Imagine if a charity’s board of directors has:
- Seen its executive director accused multiple times of sexual harassment – once settling for approximately $100,000 and attorney’s fees,
- Seen an alarming 40+ people fired or quit during the same executive director’s few-year tenure,
- Allowed and continues to pay multiple (6-plus among a staff of 25+) family members and spouses and family friends to work for the organization (two who serve on the board, one paid) while many, perhaps most, charities and businesses have strict policies against nepotism),
- Routinely authorized several staff to fly first class and stay in premier hotels,
- Taken little effective action as income has nosedived year after year – resulting in huge reductions in services,
- Seen its database stolen by someone its executive director hired,
- Let gross exaggerations and sometimes outright lies be put in front of donors (no less over the co-founder’s signature) to raise money,
- Seemed to accept that just a fraction of the funds raised (perhaps 20 percent) is donated directly to help the projects for which funds are solicited,
- Reported (legally but deceptively) on its US IRS Form 990 filings that no one in the US is compensated when in fact the co-founder alone receives several hundred thousand dollars annually (from another country to which almost all funds raised in the US are transferred).

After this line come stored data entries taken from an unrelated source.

(** Some stored booking takes the entry [s] for this service and date. *)
Definition booked (rows : list Booking) (svc : string) (dt : option string)
    (s : string) : Prop :=
  exists b, In b rows /\ matches_request svc dt (Some s) b.

(** The entry is not the one [after_time] names. *)
Definition eligible (after_time : option string) (s : string) : Prop :=
  ~ (truthy after_time = true /\ after_time = Some s).

(** [s] is the first entry of [slots], in their order, that is eligible
    and not booked. *)
Definition first_free_entry (rows : list Booking) (svc : string)
    (dt after_time : option string) (slots : list string) (s : string)
    : Prop :=
  exists before rest,
    slots = before ++ s :: rest
    /\ eligible after_time s
    /\ ~ booked rows svc dt s
    /\ forall x, In x before -> eligible after_time x -> booked rows svc dt x.

(** No eligible entry of [slots] is free. *)
Definition all_taken (rows : list Booking) (svc : string)
    (dt after_time : option string) (slots : list string) : Prop :=
  forall x, In x slots -> eligible after_time x -> booked rows svc dt x.

(** The primary key: no two rows share an id. *)
Definition unique_ids (rows : list Booking) : Prop := NoDup (map id rows).

(** The slot a row occupies. *)
Definition slot_of (b : Booking)
    : option string * option string * option string :=
  (service b, date b, time b).

(** The row is for a service with a catalog of real times and names a
    time. *)
Definition regular (b : Booking) : bool :=
  match service b with
  | Some s =>
      match AVAILABLE_SLOTS s with
      | Some slots => negb (mem "Anytime" slots) && truthy (time b)
      | None => false
      end
  | None => false
  end.

(** No two regular rows occupy the same slot. *)
Definition no_double_booking (rows : list Booking) : Prop :=
  NoDup (map slot_of (filter regular rows)).



(** The row [b] with a new date and time. *)
Definition rescheduled (b : Booking) (dt tm : option string) : Booking :=
  {| id := id b; service := service b; date := dt; time := tm;
     location := location b; created_at := created_at b; meta := meta b |}.

(** A store whose rows respect the primary key and hold no double
    booking; nothing is asked of a store that cannot be reached. *)
Definition sound (db : Store) : Prop :=
  match db with
  | Online rows => unique_ids rows /\ no_double_booking rows
  | Offline => True
  end.

End Laws.

(** ** Vocabulary for the results on times and dates *)

Module Formats.
Import PyStr Dates.
Local Open Scope N_scope.

(** The text "H:MM AM" or "H:MM PM" for an hour on the twelve-hour
    clock. *)
Definition clock_string (h m : N) (period : string) : string :=
  str_of_N h ++ ":" ++ pad2 m ++ " " ++ period.

Definition canonical_time (s : string) : Prop :=
  exists h m period,
    1 <= h <= 12 /\ m <= 59 /\ (period = "AM" \/ period = "PM")%string
    /\ s = clock_string h m period.

(** The numbers [first], ..., [first + count - 1]. *)
Definition N_range (first count : nat) : list N :=
  map N.of_nat (seq first count).

(** Every canonical time: twelve hours, sixty minutes, two periods. *)
Definition all_clock_strings : list string :=
  flat_map
    (fun h =>
       flat_map
         (fun m => [clock_string h m "AM"; clock_string h m "PM"])
         (N_range 0 60))
    (N_range 1 12).

(** [normalize_time] returns [s] when given [s]. *)
Definition fixed_by_normalize_time (s : string) : bool :=
  match TimeUtils.normalize_time s with
  | Ok (Some s') => String.eqb s' s
  | _ => false
  end.

(** A day of the calendar [datetime.date] supports. *)
Definition real_date (d : pydate) : Prop :=
  1 <= year d <= 9999
  /\ 1 <= month d <= 12
  /\ 1 <= day d <= days_in_month (year d) (month d).

(** Every character. *)
Definition all_ascii : list ascii := map ascii_of_nat (seq 0 256).

(** The text is made of ASCII characters only.  On such text the
    character classes of the model ([is_space], [is_digit], [is_word],
    [lower]) are those of Python's Unicode-aware patterns and methods. *)
Fixpoint ascii_text (s : string) : bool :=
  match s with
  | EmptyString => true
  | String c s' => (code c <? 128)%nat && ascii_text s'
  end.

(** The am/pm time found in a text is no time of the day: its minutes
    are 60 or more, or its hour is 13 or more before "pm" and 24 or
    more before "am". *)
Definition off_the_clock (m : Re.captures) : Prop :=
  let hour := int_of_digits (TimeUtils.group_or 1 m "") in
  let minute :=
    int_of_digits
      (match Re.group 2 m with
       | Some (String c r) => String c r
       | _ => "0"%string
       end) in
  60 <= minute
  \/ (if (lower (TimeUtils.group_or 3 m "") =? "pm")%string
      then 13 <= hour else 24 <= hour).

End Formats.

(** ** Vocabulary for the results on the extraction *)

Module ExtractionLaws.
Import PyStr BookingLogic.

(** The text of a turn as the extraction reads it. *)
Definition heard (msg : Message) : string := lower (content msg).

(** The turn contains a delegation phrase. *)
Definition delegates (msg : Message) : bool :=
  any_in delegation_phrases (heard msg).

(** The turn contains a cancellation word, or a word of change. *)
Definition says_cancel (msg : Message) : bool :=
  any_in ["cancel"; "cancelled"; "delete"] (heard msg).

Definition says_modify (msg : Message) : bool :=
  any_in ["change"; "modify"; "reschedule"] (heard msg).

Definition names_intent (msg : Message) : bool :=
  says_cancel msg || says_modify msg.

(** The intent the last turn that names one asks for; "book" when no
    turn names any. *)
Definition last_named_intent (messages : list Message) : string :=
  match find names_intent (rev messages) with
  | Some msg => if says_cancel msg then "cancel" else "modify"
  | None => "book"
  end.

(** The confidence values a turn of the conversation assigns to a slot
    it fills, and those the defaults under delegation assign. *)
Definition turn_levels : list Q := [0.7%Q; 0.9%Q; 0.95%Q].

Definition default_levels : list Q := [0.5%Q; 0.6%Q; 0.75%Q; 0.8%Q].

Definition levels : list Q := turn_levels ++ default_levels.

(** A slot and its confidence agree: a filled slot carries one of the
    values of [lv], an empty one carries 0.0. *)
Definition graded (lv : list Q) (slot : option string) (c : Q) : Prop :=
  if truthy slot then In c lv else c = 0.0%Q.

(** The confidences are those of the four slots, in their order, and
    each agrees with its slot. *)
Definition well_graded (lv : list Q) (st : State) (confs : Dict Q) : Prop :=
  exists cs cd ct cl,
    confs = [("service", cs); ("date", cd); ("time", ct); ("location", cl)]
    /\ graded lv (service st) cs
    /\ graded lv (date st) cd
    /\ graded lv (time st) ct
    /\ graded lv (location st) cl.

(** The services a conversation can end with: those of [SERVICES] but
    "head spa", and the two refinements of "appointment". *)
Definition reachable_services : list string :=
  [ "hotel"; "flight"; "appointment"; "spa"; "salon";
    "hospital"; "doctor"; "travel"; "facial"; "dental" ].

Definition reachable (svc : option string) : Prop :=
  match svc with
  | Some s => In s reachable_services
  | None => True
  end.

End ExtractionLaws.

(* ===================================================================== *)
(** ** clarifier.py *)
(* ===================================================================== *)

Module Clarifier.
Import PyStr BookingLogic.
Local Open Scope string_scope.

Definition fuzzy_map : Dict string :=
  [ ("morning", "between 7 AM and 11 AM");
    ("afternoon", "between 12 PM and 4 PM");
    ("evening", "between 4 PM and 9 PM");
    ("night", "after 9 PM");
    ("noon", "around 12 PM");
    ("after lunch", "between 2 PM and 4 PM") ].

(** [v < bound] on floats. *)
Definition below (v bound : Q) : bool := negb (Qle_bool bound v).

(** [[k for k, v in confidences.items() if ... v < 0.7]] *)
Definition low (confidences : Dict Q) : list string :=
  map fst (filter (fun kv => below (snd kv) 0.7%Q) confidences).

(** The chain of tests on [low[0]]; [None] when none of them holds. *)
Definition low_confidence_question (field : string) : option string :=
  if String.eqb field "location" then
    Some "Which city or location do you prefer for this booking?"
  else if String.eqb field "service" then
    Some "Which service would you like (e.g., spa, salon, doctor)?"
  else if String.eqb field "time" then
    Some "What time of day do you prefer? (e.g., 9 AM, afternoon, evening)"
  else if String.eqb field "date" then
    Some "On which date would you like the booking?"
  else None.

(** The loop over the four slots, left at the first empty one. *)
Definition missing_field_question (st : State) : option string :=
  if negb (truthy (service st)) then
    Some "Which service do you want to book? (spa, salon, doctor, etc.)"
  else if negb (truthy (date st)) then
    Some "Which date would you prefer for this booking?"
  else if negb (truthy (time st)) then
    Some "What time would you like?"
  else if negb (truthy (location st)) then
    Some "Which city or location should I use for this booking?"
  else None.

Definition generate_clarifying_question (state : BookingState)
    : option string :=
  match bs_ambiguities state with
  | token :: _ =>
      match dict_get fuzzy_map token with
      | Some range =>
          Some ("When you say '" ++ token ++ "', do you mean " ++ range ++ "?")
      | None =>
          Some ("Could you clarify what you mean by '" ++ token
                  ++ "' for the time?")
      end
  | [] =>
      let asked :=
        match low (bs_confidences state) with
        | field :: _ => low_confidence_question field
        | [] => None
        end in
      match asked with
      | Some question => Some question
      | None => missing_field_question (bs_state state)
      end
  end.

End Clarifier.

(* ===================================================================== *)
(** ** app.py: the decision to ask for a clarification *)
(* ===================================================================== *)

Module App.
Import PyStr BookingLogic.

(** [[k for k, v in state.get("confidences", {}).items()
      if v and v < 0.7]] *)
Definition low_conf (state : BookingState) : list string :=
  map fst
    (filter (fun kv => negb (Qeq_bool (snd kv) 0.0%Q)
                       && Clarifier.below (snd kv) 0.7%Q)
       (bs_confidences state)).

(** [low_conf and not state.get("delegated")] *)
Definition clarification_due (state : BookingState) : bool :=
  negb (SlotEngine.is_empty (low_conf state))
  && negb (delegated (bs_state state)).

(** [round(100 - (len(st.session_state.messages) * 2), 2)], the
    confidence the price of a new booking is computed from. *)
Definition booking_confidence (messages : list Message) : Q :=
  PyNum.round2 (100 - PyNum.len messages * 2)%Q.

End App.

(** ** Vocabulary for the results on the clarifier *)

Module ClarifierLaws.
Import PyStr BookingLogic Clarifier.

(** The first of the four slots, in the order of the confidences, whose
    confidence is below 0.7, and the question about it. *)
Definition first_unsettled (cs cd ct cl : Q) : option string :=
  if below cs 0.7%Q then Some "service"
  else if below cd 0.7%Q then Some "date"
  else if below ct 0.7%Q then Some "time"
  else if below cl 0.7%Q then Some "location"
  else None.

Definition question_for (field : option string) : option string :=
  match field with
  | Some f => low_confidence_question f
  | None => None
  end.

(** All four slots are filled. *)
Definition complete (st : State) : Prop :=
  truthy (service st) = true /\ truthy (date st) = true
  /\ truthy (time st) = true /\ truthy (location st) = true.

End ClarifierLaws.

(** ** Vocabulary for the results on the score *)

Module ScoreLaws.
Import BookingLogic.


End ScoreLaws.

- Inexplicably, continued to empower and employ the aforementioned executive director…
…let alone ALL OF THIS, and MUCH MORE?
Would YOU support such an organization? This is real – and it’s one of many.
The sad reality is that not all charities are good.
For example, the American Society for the Prevention of Cruelty to Animals (ASPCA) allegedly pays its CEO a base salary of nearly $1,000,000 (plus benefits) and spends 80-plus percent of every dollar donated on overheads and fundraising. Since its founding in 2010, 600 Million Stray Dogs Need You has raised a ton of money while claiming to have several scientists developing a pill to sterilize street dogs and control overpopulation but 15 years later has no viable pill (and can’t seem to name a single scientist who has worked on the project). The Kids Wish Network has been rated as one of the worst charities in the United States – allegedly spending only THREE CENTS of every dollar donated on wish-granting. The Wounded Warrior Project has also long been judged as among the worst charities in America. The People for the Ethical Treatment of Animals (PETA) is alleged to have put to death nearly 98 percent of the dogs it has “saved.” This list is also endless.
When darts players raise money and/or donate, to make informed choices it behooves all of us to investigate the charity that will “benefit.” Check a charity’s IRS tax filings in the US (or the UK Charity Commission). Check with state Attorney General’s offices. Check Charity Navigator. Check GuideStar. Check Charity Watch. Maybe check Glassdoor and Trustpilot – what staff and former staff, and donors, have to say can be illuminating.
But still be wary. Some charities are damn bad. Some are run by mere grifters who pull at donor’s heartstrings to obtain donations and then use the overwhelming majority of funds raised to line their own pockets and live the high life.
Most important (I say this as a darts player by night and having been a fundraising consultant by day for 40-plus years – I have witnessed the good, bad and ugly), one should have trust in those undertaking the fundraising – those vouching for the integrity of the charity on behalf of which they are asking for your support. If in doubt donate elsewhere.
In my book, darts players are in good hands anytime Johnny Kuczynski, Gary Yourman, John Lowe, Keith Deller, Rob Heckman (and SO many others that we all know well) are leading the charge.